Vidéos associées :
À quelques heures des élections présidentielles au Chili, la congressiste cubano-américaine María Elvira Salazar a lancé un message fort contre la candidates communiste Jeannette Jara, après que cette dernière ait évité de reconnaître le régime cubain comme une dictature et attribué ses problèmes aux ouragans et à l'embargo américain.
« Jeannette Jara dit que Cuba est ‘une autre démocratie’, tout en admettant la censure, un seul parti et zéro libertés », a écrit Salazar. « Ce n’est pas de l’ignorance : c’est une défense ouverte d’une dictature criminelle qui opprime le peuple cubain depuis 66 ans. »

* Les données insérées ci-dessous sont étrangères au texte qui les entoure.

(** X7.  The server keeps nothing from one connection to the next.  When every
    connection ends, each is answered exactly as if it were the only one,
    one response per connection in the order of arrival; standard output
    is the banner followed by the lines of each connection in turn; and
    the server is then waiting for the next connection. *)
Theorem connections_are_served_independently :
  forall L fs parent os conns,
    socketserver.port_in_use os server.PORT = false ->
    Forall is_Conn conns ->
    let pr := server.start_server L fs parent os conns false in
    server.served pr = map (fun c => wfile (alone L fs parent c)) conns
    /\ server.printed pr
       = (server.banner parent
          ++ flat_map (fun c => stdout (alone L fs parent c)) conns)%list
    /\ server.state pr = server.Waiting.
Proof.
  intros L fs parent os conns Hp Hc pr. subst pr.
  rewrite (start_server_free L fs parent os conns false Hp). cbv zeta.
  rewrite (serve_forever_alone L fs parent conns Hc).
  cbn [fst snd server.served server.printed server.state]. repeat split.
Qed.
(** * WebRunnr core: the session registry and the execution coordinator

    A shallow embedding of [packages/core/src/index.ts].  The class
    [WebRunnrCore] keeps four JavaScript [Map]s; its asynchronous methods
    are driven by what the awaited worker does (messages, runtime faults)
    and by the passing of time (the [setTimeout] timers).  The embedding
    makes that explicit: an asynchronous method is a function that
    consumes a list of stimuli and returns the state in which its promise
    settled (or [Pending] when the stimuli ran out first).

    - Time is a clock in milliseconds, advanced by the stimulus
      [Elapse]; a timer set for [T] ms fires once [T] ms have passed.
    - The stimuli are those of the worker that the method waits for.  The
      listeners that a call registers on a worker, and leaves there, are
      recorded.  What the closures of a handshake do when the worker
      posts a message after the handshake has settled is [late]; an
      execution session is described on a worker on which no listener of
      an earlier execution is left, and the statements about what the
      worker receives and about its listeners say so.
    - A delay of [setTimeout] is a signed 32-bit integer
      ([setTimeout_delay]).
    - Language names are ASCII strings: [toLowerCase] folds the letters
      A to Z only (statements that depend on which spellings are folded
      together say so with [ascii_only]).
    - The caller's event handler returns normally, and the promise of an
      input handler is settled (with an answer or a failure) before the
      next stimulus.
    - [new Worker] succeeds. *)

From Stdlib Require Import String Ascii List Bool Arith NArith Lia.
Import ListNotations.

Local Open Scope string_scope.
Local Open Scope list_scope.

Infix "+++" := String.append (at level 60, right associativity).

(** ** Strings *)

(** [String.prototype.toLowerCase] on ASCII strings: the letters ['A'..'Z']
    are folded, every other ASCII character is left as it is.  A Rocq
    string is a sequence of bytes; the folding of cased letters outside
    ASCII is not part of the embedding, which leaves every byte from 128
    on as it is. *)
Definition lower_ascii (c : ascii) : ascii :=
  let n := nat_of_ascii c in
  if ((65 <=? n)%nat && (n <=? 90)%nat)%bool then ascii_of_nat (n + 32) else c.

Fixpoint toLowerCase (s : string) : string :=
  match s with
  | EmptyString => EmptyString
  | String c s' => String (lower_ascii c) (toLowerCase s')
  end.

(** JavaScript truthiness of a string: only the empty string is falsy. *)
Definition truthy (s : string) : bool :=
  match s with EmptyString => false | _ => true end.

(** [a || b] on strings. *)
Definition or_else (a b : string) : string := if truthy a then a else b.

(** ** JavaScript [Map] with string keys

    A [Map] iterates in insertion order and [set] on a key that is present
    keeps its position, so the embedding is an association list. *)
Module JSMap.
Section Ops.
Context {V : Type}.

Definition t := list (string * V).

Definition empty : t := [].

Fixpoint get (k : string) (m : t) : option V :=
  match m with
  | [] => None
  | (k', v) :: m' => if String.eqb k k' then Some v else get k m'
  end.

Definition has (k : string) (m : t) : bool :=
  match get k m with Some _ => true | None => false end.

Fixpoint set (k : string) (v : V) (m : t) : t :=
  match m with
  | [] => [(k, v)]
  | (k', v') :: m' =>
      if String.eqb k k' then (k, v) :: m' else (k', v') :: set k v m'
  end.

Fixpoint delete (k : string) (m : t) : t :=
  match m with
  | [] => []
  | (k', v') :: m' =>
      if String.eqb k k' then m' else (k', v') :: delete k m'
  end.

Definition clear (m : t) : t := [].

Definition keys (m : t) : list string := map fst m.

Definition values (m : t) : list V := map snd m.
End Ops.
Arguments t : clear implicits.
End JSMap.

(** ** The message protocol *)

(** [ExecutionEvent]: what a worker posts, and what the caller's event
    handler receives. *)
Inductive ExecutionEvent : Type :=
| stdout (data : string)
| stderr (data : string)
| input_request (prompt : string)
| ready
| done
| error (data : string).

(** What the core posts to a worker: [{ code }] and
    [{ type: 'input_response', value }]. *)
Inductive WorkerInput : Type :=
| run_code (code : string)
| input_response (value : string).

Record ExecutionRequest : Type := mkRequest {
  code : string;
  language : string;
  timeout : option N   (* milliseconds *)
}.

Record ExecutionResult : Type := mkResult {
  res_stdout : string;
  res_stderr : string;
  res_success : bool;
  executionTime : option N
}.

(** A promise of an input handler, once settled. *)
Inductive HandlerResult : Type :=
| answers (value : string)
| fails (message : string).

Definition InputHandler : Type := string -> HandlerResult.

Record ExecutorOptions : Type := mkOptions {
  opt_timeout : option N;
  opt_inputHandler : option InputHandler
}.

Definition no_options : ExecutorOptions := mkOptions None None.

(** ** The worker runtime *)

(** A [Worker] object is identified by its handle: its rank among the
    workers constructed so far. *)
Definition Worker : Type := nat.

(** The closures that the core installs on a worker, named after the call
    that created them. *)
Inductive Listener : Type :=
| handshakeHandler (id : nat)
| executionHandler (id : nat).

Definition Listener_eqb (a b : Listener) : bool :=
  match a, b with
  | handshakeHandler i, handshakeHandler j => Nat.eqb i j
  | executionHandler i, executionHandler j => Nat.eqb i j
  | _, _ => false
  end.

Record WorkerObj : Type := mkWorkerObj {
  scriptURL : string;
  messageListeners : list Listener;
  onerror : option Listener;
  terminated : bool;
  inbox : list WorkerInput
}.

(** The environment of the core: every worker constructed so far, the
    number of closures created, [window.prompt] when there is a window,
    and the clock read by [Date.now()] (milliseconds). *)
Record Runtime : Type := mkRuntime {
  pool : list WorkerObj;
  closures : nat;
  windowPrompt : option (string -> option string);
  clock : N
}.

(** ** The class [WebRunnrCore] *)

Record WebRunnrCore : Type := mkCore {
  workers : JSMap.t Worker;
  workerPaths : JSMap.t string;
  workerReady : JSMap.t bool;
  inputHandlers : JSMap.t InputHandler
}.

Definition with_workerPaths (p : JSMap.t string) (c : WebRunnrCore) :=
  mkCore (workers c) p (workerReady c) (inputHandlers c).

Definition with_workers (w : JSMap.t Worker) (c : WebRunnrCore) :=
  mkCore w (workerPaths c) (workerReady c) (inputHandlers c).

Definition with_workerReady (r : JSMap.t bool) (c : WebRunnrCore) :=
  mkCore (workers c) (workerPaths c) r (inputHandlers c).

Definition with_inputHandlers (h : JSMap.t InputHandler) (c : WebRunnrCore) :=
  mkCore (workers c) (workerPaths c) (workerReady c) h.

(** The field initialisers: four empty maps. *)
Definition blank : WebRunnrCore :=
  mkCore JSMap.empty JSMap.empty JSMap.empty JSMap.empty.

Definition setupDefaultExecutors (c : WebRunnrCore) : WebRunnrCore :=
  let p := workerPaths c in
  let p := JSMap.set "python" "./packages/py-executor/dist/index.js" p in
  let p := JSMap.set "javascript" "./packages/js-executor/dist/index.js" p in
  let p := JSMap.set "typescript" "./packages/ts-executor/dist/index.js" p in
  let p := JSMap.set "cpp" "./packages/cpp-executor/dist/index.js" p in
  let p := JSMap.set "java" "./packages/java-executor/dist/index.js" p in
  with_workerPaths p c.

Definition constructor : WebRunnrCore := setupDefaultExecutors blank.

Definition registerExecutor (language workerPath : string)
    (c : WebRunnrCore) : WebRunnrCore :=
  with_workerPaths (JSMap.set (toLowerCase language) workerPath (workerPaths c)) c.

Definition setInputHandler (language : string) (handler : InputHandler)
    (c : WebRunnrCore) : WebRunnrCore :=
  with_inputHandlers
    (JSMap.set (toLowerCase language) handler (inputHandlers c)) c.

Definition isLanguageSupported (language : string) (c : WebRunnrCore) : bool :=
  JSMap.has (toLowerCase language) (workerPaths c).

Definition getSupportedLanguages (c : WebRunnrCore) : list string :=
  JSMap.keys (workerPaths c).

(** ** Effects on the worker runtime *)

Fixpoint update_nth {A : Type} (n : nat) (f : A -> A) (l : list A) : list A :=
  match l, n with
  | [], _ => []
  | x :: l', O => f x :: l'
  | x :: l', S n' => x :: update_nth n' f l'
  end.

Definition on_worker (worker : Worker) (f : WorkerObj -> WorkerObj)
    (rt : Runtime) : Runtime :=
  mkRuntime (update_nth worker f (pool rt)) (closures rt)
            (windowPrompt rt) (clock rt).

Definition lookup_worker (worker : Worker) (rt : Runtime) : option WorkerObj :=
  nth_error (pool rt) worker.

(** [new Worker(workerPath, { type: 'module' })] *)
Definition new_Worker (workerPath : string) (rt : Runtime) : Worker * Runtime :=
  (length (pool rt),
   mkRuntime (pool rt ++ [mkWorkerObj workerPath [] None false []])
             (closures rt) (windowPrompt rt) (clock rt)).

(** [worker.terminate()] *)
Definition worker_terminate (worker : Worker) : Runtime -> Runtime :=
  on_worker worker (fun o =>
    mkWorkerObj (scriptURL o) (messageListeners o) (onerror o) true (inbox o)).

(** [worker.addEventListener('message', l)] *)
Definition addEventListener (worker : Worker) (l : Listener) : Runtime -> Runtime :=
  on_worker worker (fun o =>
    mkWorkerObj (scriptURL o) (messageListeners o ++ [l]) (onerror o)
                (terminated o) (inbox o)).

(** [worker.removeEventListener('message', l)] *)
Definition removeEventListener (worker : Worker) (l : Listener) : Runtime -> Runtime :=
  on_worker worker (fun o =>
    mkWorkerObj (scriptURL o)
                (filter (fun l' => negb (Listener_eqb l l')) (messageListeners o))
                (onerror o) (terminated o) (inbox o)).

(** [worker.onerror = l] *)
Definition set_onerror (worker : Worker) (l : Listener) : Runtime -> Runtime :=
  on_worker worker (fun o =>
    mkWorkerObj (scriptURL o) (messageListeners o) (Some l)
                (terminated o) (inbox o)).

(** [worker.postMessage(m)] *)
Definition postMessage (worker : Worker) (m : WorkerInput) : Runtime -> Runtime :=
  on_worker worker (fun o =>
    mkWorkerObj (scriptURL o) (messageListeners o) (onerror o)
                (terminated o) (inbox o ++ [m])).

(** A closure is created: it gets the next identity. *)
Definition new_closure (rt : Runtime) : nat * Runtime :=
  (closures rt,
   mkRuntime (pool rt) (S (closures rt)) (windowPrompt rt) (clock rt)).

(** Time passes. *)
Definition advance (ms : N) (rt : Runtime) : Runtime :=
  mkRuntime (pool rt) (closures rt) (windowPrompt rt) (clock rt + ms)%N.

(** ** Asynchronous computations

    What an awaited worker does, and the passing of time. *)
Inductive Stimulus : Type :=
| Message (e : ExecutionEvent)   (* the worker posts a message *)
| Fault (message : string)       (* the runtime reports an error on the worker *)
| Elapse (ms : N).               (* [ms] milliseconds pass *)

Inductive Outcome (A : Type) : Type :=
| Resolved (a : A)
| Rejected (message : string)
| Pending.
Arguments Resolved {A} a.
Arguments Rejected {A} message.
Arguments Pending {A}.

(** The state an asynchronous method runs in: the object itself, its
    environment, and the variables captured by the caller's event handler. *)
Record World (H : Type) : Type := mkWorld {
  self : WebRunnrCore;
  env : Runtime;
  caller : H
}.
Arguments mkWorld {H} self env caller.
Arguments self {H} w.
Arguments env {H} w.
Arguments caller {H} w.

Definition Async (H A : Type) : Type :=
  World H -> list Stimulus -> Outcome A * World H * list Stimulus.

Section Monad.
Context {H : Type}.

Definition ret {A} (a : A) : Async H A := fun w tr => (Resolved a, w, tr).

Definition throw {A} (message : string) : Async H A :=
  fun w tr => (Rejected message, w, tr).
Lemma realizedInOrder_cons bases func funcs r results :
  realizedInOrder bases (func :: funcs) (r :: results) ↔
  func bases = Ok r ∧ realizedInOrder (bases ++ [JoinTableDef_upcast r]) funcs results.
Proof.
  unfold realizedInOrder. split.
  - intros Hall. split.
    + destruct (Hall 0 r eq_refl) as (g & [= <-] & Hg).
      simpl in Hg. by rewrite app_nil_r in Hg.
    + intros i r' Hi. destruct (Hall (S i) r' Hi) as (g & Hgi & Hg).
      exists g. split; [done|]. simpl in Hg. by rewrite <- app_assoc.
  - intros [Hfunc Hall] [|i] r' Hi; simpl in Hi.
    + injection Hi as <-. exists func. split; [done|]. simpl. by rewrite app_nil_r.
    + destruct (Hall i r' Hi) as (g & Hgi & Hg).
      exists g. split; [done|]. simpl. by rewrite <- app_assoc in Hg.
Qed.

Lemma realizeJoins_cons_Ok func funcs tds r :
  func (TableDefs.realizedTableDefs tds) = Ok r →
  realizeJoins (func :: funcs) tds
  = realizeJoins funcs (TableDefs.addRealized (JoinTableDef_upcast r) tds).
Proof. intros Hr. cbn [realizeJoins]. by rewrite Hr. Qed.

Lemma realizeJoins_cons_Throw func funcs tds e :
  func (TableDefs.realizedTableDefs tds) = Throw e →
  realizeJoins (func :: funcs) tds = Throw e.
Proof. intros Hr. cbn [realizeJoins]. by rewrite Hr. Qed.
(** A file of the scratch filesystem: a rendered template, or the descriptor
    as [yaml.Marshal] wrote it and the loader reads it back. *)
Inductive file : Type :=
  | TemplateFile (body : string)
  | KustomizationFile (k : Kustomization).

(** The descriptor [applyConventionsToTemplates] builds. *)
Definition kustomizationOf (templateNames : list string) (md : metadata) : Kustomization :=
  {| NamePrefix := InstanceName md +:+ "-";
     KNamespace := Namespace md;
     CommonLabels :=
       <[HeritageLabel := "kudo"]>
         (<[OperatorLabel := OperatorName md]>
            (<[InstanceLabel := InstanceName md]> ∅));
     CommonAnnotations :=
       <[PlanAnnotation := PlanName md]>
         (<[PhaseAnnotation := PhaseName md]>
            (<[StepAnnotation := StepName md]>
               (<[OperatorVersionAnnotation := OperatorVersion md]> ∅)));
     DisableNameSuffixHash := true;
     Resources := templateNames;
     PatchesStrategicMerge := [] |}.

(** Modelled from the spec: the customization of one resource by the
    kustomize engine, "produce a merged, labeled, prefixed, namespaced
    resource map": "every emitted resource's metadata name becomes
    <instanceName>-<originalName>. Namespace becomes <instanceNamespace>",
    with the common labels and annotations on every resource. *)
Definition customize (k : Kustomization) (o : Object) : Object :=
  {| objKind := objKind o;
     objName := NamePrefix k +:+ objName o;
     objNamespace := KNamespace k;
     objLabels := CommonLabels k ∪ objLabels o;
     objAnnotations := CommonAnnotations k ∪ objAnnotations o;
     objOwnerReferences := objOwnerReferences o;
     objBody := objBody o |}.

Definition sameOwner (a b : OwnerReference) : bool :=
  bool_decide (refKind a = refKind b) && bool_decide (refName a = refName b).

(** Modelled from the spec: [controllerutil.SetControllerReference], "Owner
    reference is set to the supplied owner with the controller bit"; it fails
    on an object another controller owns. *)
Definition SetControllerReference (owner : OwnerObject) (o : Object) : error + Object :=
  let ref := mkOwnerReference (ownerKind owner) (ownerName owner) true in
  if existsb (λ r, refController r && negb (sameOwner ref r)) (objOwnerReferences o)
  then inl (Errorf "Object %s/%s is already owned by another controller"
              [objNamespace o; objName o])
  else inr {| objKind := objKind o;
              objName := objName o;
              objNamespace := objNamespace o;
              objLabels := objLabels o;
              objAnnotations := objAnnotations o;
              objOwnerReferences :=
                filter (λ r, sameOwner ref r = false) (objOwnerReferences o) ++ [ref];
              objBody := objBody o |}.

Section Kustomize.

(** The YAML reader between a template body and the objects of its
    documents, which the source leaves to kustomize and to
    [template.ParseKubernetesObjects]. *)
Variable parseDocuments : string → error + list Object.

(** Modelled from the spec: the loader of the kustomize target, "Place every
    rendered template body into a scratch filesystem under stable names" and
    "resource list = the template names in the group": it reads the listed
    resources from the filesystem, in the order of the list. *)
Fixpoint loadResources (fsys : gmap string file) (names : list string)
  : error + list Object :=
  match names with
  | [] => inr []
  | n :: rest =>
      match fsys !! (basePath +:+ "/" +:+ n) with
      | Some (TemplateFile body) =>
          match parseDocuments body with
          | inl e => inl e
          | inr objs =>
              match loadResources fsys rest with
              | inl e => inl e
              | inr more => inr (objs ++ more)
              end
          end
      | _ => inl (Errorf "cannot read file %s" [n])
      end
  end.

(** Modelled from the spec: [MakeCustomizedResMap] of the kustomize target. *)
Definition MakeCustomizedResMap (fsys : gmap string file) : error + list Object :=
  match fsys !! (basePath +:+ "/kustomization.yaml") with
  | Some (KustomizationFile k) =>
      match loadResources fsys (Resources k) with
      | inl e => inl e
      | inr objs => inr (customize k <$> objs)
      end
  | _ => inl (Errorf "No kustomization file found in %s" [basePath])
  end.

(** The loop [for _, o := range objsToAdd] over [setControllerReference]. *)
Fixpoint setControllerReferences (owner : OwnerObject) (objs : list Object)
  : error + list Object :=
  match objs with
  | [] => inr []
  | o :: rest =>
      match SetControllerReference owner o with
      | inl err => inl (Wrap err "setting controller reference on parsed object")
      | inr o1 =>
          match setControllerReferences owner rest with
          | inl err => inl err
          | inr rest1 => inr (o1 :: rest1)
          end
      end
  end.

(** The method [applyConventionsToTemplates] of [kustomizeEnhancer]. The writes to the
    fake filesystem and the cleanup of the loader do not fail; the YAML the
    resource map is encoded to parses back to its resources. *)
Definition kustomizeEnhancer_applyConventionsToTemplates
    (templates : gmap string string) (md : metadata) (owner : OwnerObject)
  : error + list Object :=
  let entries := map_to_list templates in
  let templateNames := entries.*1 in
  let fsys :=
    foldl (λ fs kv, <[basePath +:+ "/" +:+ kv.1 := TemplateFile kv.2]> fs) ∅ entries in
  let kustomization := kustomizationOf templateNames md in
  let fsys := <[basePath +:+ "/kustomization.yaml" := KustomizationFile kustomization]> fsys in
  match MakeCustomizedResMap fsys with
  | inl err => inl (Wrap err "error creating customized resource map for kustomize")
  | inr allResources => setControllerReferences owner allResources
  end.

Definition kustomizeEnhancer : kubernetesObjectEnhancer :=
  mkEnhancer kustomizeEnhancer_applyConventionsToTemplates.

End Kustomize.

(** ** Notions the properties are stated with *)

(** The status of the entry a phase name leads to, and of the entry a step
    name leads to under it. *)
Definition phaseStatusOf (phase : string) (status : PlanStatus) : option ExecutionStatus :=
  '(_, phs) ← getPhaseFromStatus phase status; Some (phsStatus phs).

Definition stepStatusIn (step : string) (phs : PhaseStatus) : option ExecutionStatus :=
  '(_, ss) ← getStepFromStatus step phs; Some (ssStatus ss).

Definition stepStatusOf (phase step : string) (status : PlanStatus)
  : option ExecutionStatus :=
  '(_, phs) ← getPhaseFromStatus phase status; stepStatusIn step phs.

(** The steps whose execution the events announce, in order. *)
Definition executedSteps (evs : list Event) : list string :=
  omap (λ e, match e with EvExecutingStep n => Some n | _ => None end) evs.

(** The shape of a run of the loop over the steps of a phase that ends with
    the phase status [pst1], the result [r] and the events [evs]: the steps
    it executes are the first [n] steps of the phase; under Serial every
    executed step but the last is Complete at the end, and where a step is
    left unexecuted the last executed step is not Complete; under Parallel a
    run that ends without an error executes every step. *)
Definition stepsShape (ph : Phase) (steps : list Step) (pst1 : PhaseStatus)
    (r : error + bool) (evs : list Event) : Prop :=
  ∃ n : nat,
    n ≤ length steps
    ∧ executedSteps evs = stepName <$> take n steps
    ∧ (phaseStrategy ph = Serial →
         (∀ i st, S i < n → steps !! i = Some st →
                  stepStatusIn (stepName st) pst1 = Some ExecutionComplete)
         ∧ (n < length steps →
              0 < n ∧ ∃ st, steps !! (n - 1) = Some st
                            ∧ stepStatusIn (stepName st) pst1 ≠ Some ExecutionComplete))
    ∧ (phaseStrategy ph = Parallel → (∃ b : bool, r = inr b) → n = length steps).

(** "Every phase named in the spec has exactly one PhaseStatus; likewise for
    steps." *)
Definition stepsMatch (steps : list Step) (phs : PhaseStatus) : bool :=
  forallb
    (λ st, bool_decide
             (length (filter (λ s, ssName s = stepName st) (phsSteps phs)) = 1))
    steps.

Definition statusMatchesSpec (spec : Plan) (status : PlanStatus) : bool :=
  forallb
    (λ ph, match filter (λ p, phsName p = phaseName ph) (plsPhases status) with
           | [phs] => stepsMatch (phaseSteps ph) phs
           | _ => false
           end)
    (planPhases spec).

(** The names a status tree is looked up by: the names of its phases, each
    with the names of its steps. No write of the engine changes them. *)
Definition stepNames (phs : PhaseStatus) : list string := ssName <$> phsSteps phs.

Definition skeleton (status : PlanStatus) : list (string * list string) :=
  (λ p, (phsName p, stepNames p)) <$> plsPhases status.

(** The step names under the entry a phase name leads to. *)
Definition namesOf (status : PlanStatus) (phase : string) : option (list string) :=
  '(_, phs) ← getPhaseFromStatus phase status; Some (stepNames phs).

(** Every lookup of a phase or step of the spec finds an entry. *)
Definition hasEntries (spec : Plan) (status : PlanStatus) : Prop :=
  Forall
    (λ ph, ∃ names, namesOf status (phaseName ph) = Some names
                    ∧ Forall (λ st, stepName st ∈ names) (phaseSteps ph))
    (planPhases spec).

(** The steps of a phase of the spec have different names. *)
Definition distinctStepNames (spec : Plan) : Prop :=
  Forall (λ ph, NoDup (stepName <$> phaseSteps ph)) (planPhases spec).

(** An unchanged cluster: no create, patch or delete changes its state. *)
Definition quiescent {Cluster : Type} (c : Client Cluster) (cl : Cluster) : Prop :=
  ∀ r, (clCreate c cl r).2 = cl
       ∧ (clDelete c cl r).2 = cl
       ∧ ∀ pt data, (clPatch c cl r pt data).2 = cl.

(** The conventions of the enhancer on one object. *)
Definition carriesConventions (md : metadata) (owner : OwnerObject) (o : Object) : Prop :=
  objLabels o !! "heritage" = Some "kudo"
  ∧ objLabels o !! "operator" = Some (OperatorName md)
  ∧ objLabels o !! "instance" = Some (InstanceName md)
  ∧ objAnnotations o !! "plan" = Some (PlanName md)
  ∧ objAnnotations o !! "phase" = Some (PhaseName md)
  ∧ objAnnotations o !! "step" = Some (StepName md)
  ∧ objAnnotations o !! "operatorVersion" = Some (OperatorVersion md)
  ∧ (∃ original, objName o = InstanceName md +:+ "-" +:+ original)
  ∧ objNamespace o = Namespace md
  ∧ mkOwnerReference (ownerKind owner) (ownerName owner) true ∈ objOwnerReferences o.

(** The two lookups of the preparation that can come back empty. *)
Inductive lookupFailure : Type := MissingTask | MissingTemplate.

(** The status and the error of a step that fails first on a lookup. *)
Definition failureStatus (kind : lookupFailure) : ExecutionStatus :=
  match kind with
  | MissingTask => ErrorStatus
  | MissingTemplate => ExecutionFatalError
  end.

Definition failureFatal (kind : lookupFailure) : bool :=
  match kind with
  | MissingTask => false
  | MissingTemplate => true
  end.

(** A resource that was neither created, patched nor deleted with an error. *)
Definition wentThrough (o : resourceOutcome) : Prop :=
  match o with Failed _ => False | _ => True end.

(** A resource that went through and, where a health check was made, passed
    it. *)
Definition wentThroughHealthy (o : resourceOutcome) : Prop :=
  o = Deleted ∨ o = Applied true.

Section Notions.

Context {Cluster : Type} {libs : Libraries} {oracle : HealthOracle Cluster}.

(** What happens to each resource of a step, in order, up to the first that
    fails. *)
Fixpoint resourceOutcomes (step : Step) (resources : list Object)
    (c : Client Cluster) (cl : Cluster) : list resourceOutcome :=
  match resources with
  | [] => []
  | r :: rest =>
      match applyResource step r c cl with
      | (Failed e, _, _) => [Failed e]
      | (o, cl1, _) => o :: resourceOutcomes step rest c cl1
      end
  end.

La législatrice républicaine a affirmé que « le Chili mérite un leader qui n'a pas peur de condamner la dictature meurtrière cubaine » et a exprimé son soutien au candidat de droite José Antonio Kast, qui arrive en tête des pronostics pour le premier tour de ce dimanche.
Jara et Cuba : entre dénégations, nuances et reculs
Jeannette Jara, ancienne ministre du Travail du gouvernement de Gabriel Boric et candidate à la présidence du Parti Communiste du Chili, a entretenu une relation fluctuate avec la question cubaine tout au long de sa campagne.
En avril, elle a assuré que à Cuba “il n'y a pas de dictature” et que “chaque peuple définit son gouvernement”, tout en mettant en cause l'embargo pour la crise humanitaire et en défendant le régime comme un cas “différent” de celui des autres pays désignés pour des violations des droits humains.
Des mois plus tard, il a admis que « clairement Cuba n'est pas une démocratie », bien qu'il ait une fois de plus évité de qualifier le système de dictature. Son aveu, cependant, a suscité des ironies au sein de la gauche chilienne elle-même, comme la phrase du sénateur Juan Luis Castro, qui a déclaré que Jara “s'est déscommunisé”.
La candidate a insisté à plusieurs reprises sur le fait que les Cubains doivent « résoudre par eux-mêmes » leur destin politique, et dans son intervention la plus récente elle a de nouveau recouru à l'argument du « blocus » et même aux ouragans pour justifier la situation de misère et de manque de libertés sur l'île.
Ses evasions ont suscité un rejet particulier parmi les Cubains émigrés, qui voient dans ce type de discours une douloureuse minimisation de la crise que vivent leurs proches sur l'île.
Le Chili vote demain : Kast arrive en tête des favoris
Selon une analyse récente de El País, José Antonio Kast, soutenu par María Elvira, est le favori sur les marchés de prédiction, avec environ 70 % de chances de remporter la présidence.
Bien que Jara menait les enquêtes il y a dix jours, les prévisions indiquent que son chemin vers un second tour serait difficile face à n'importe quel candidat de droite.
Selon les marchés et les derniers sondages avant la période électorale, le scénario le plus probable est un affrontement au second tour entre Jara et Kast le 14 décembre, où l'extrême droite aurait un avantage écrasant.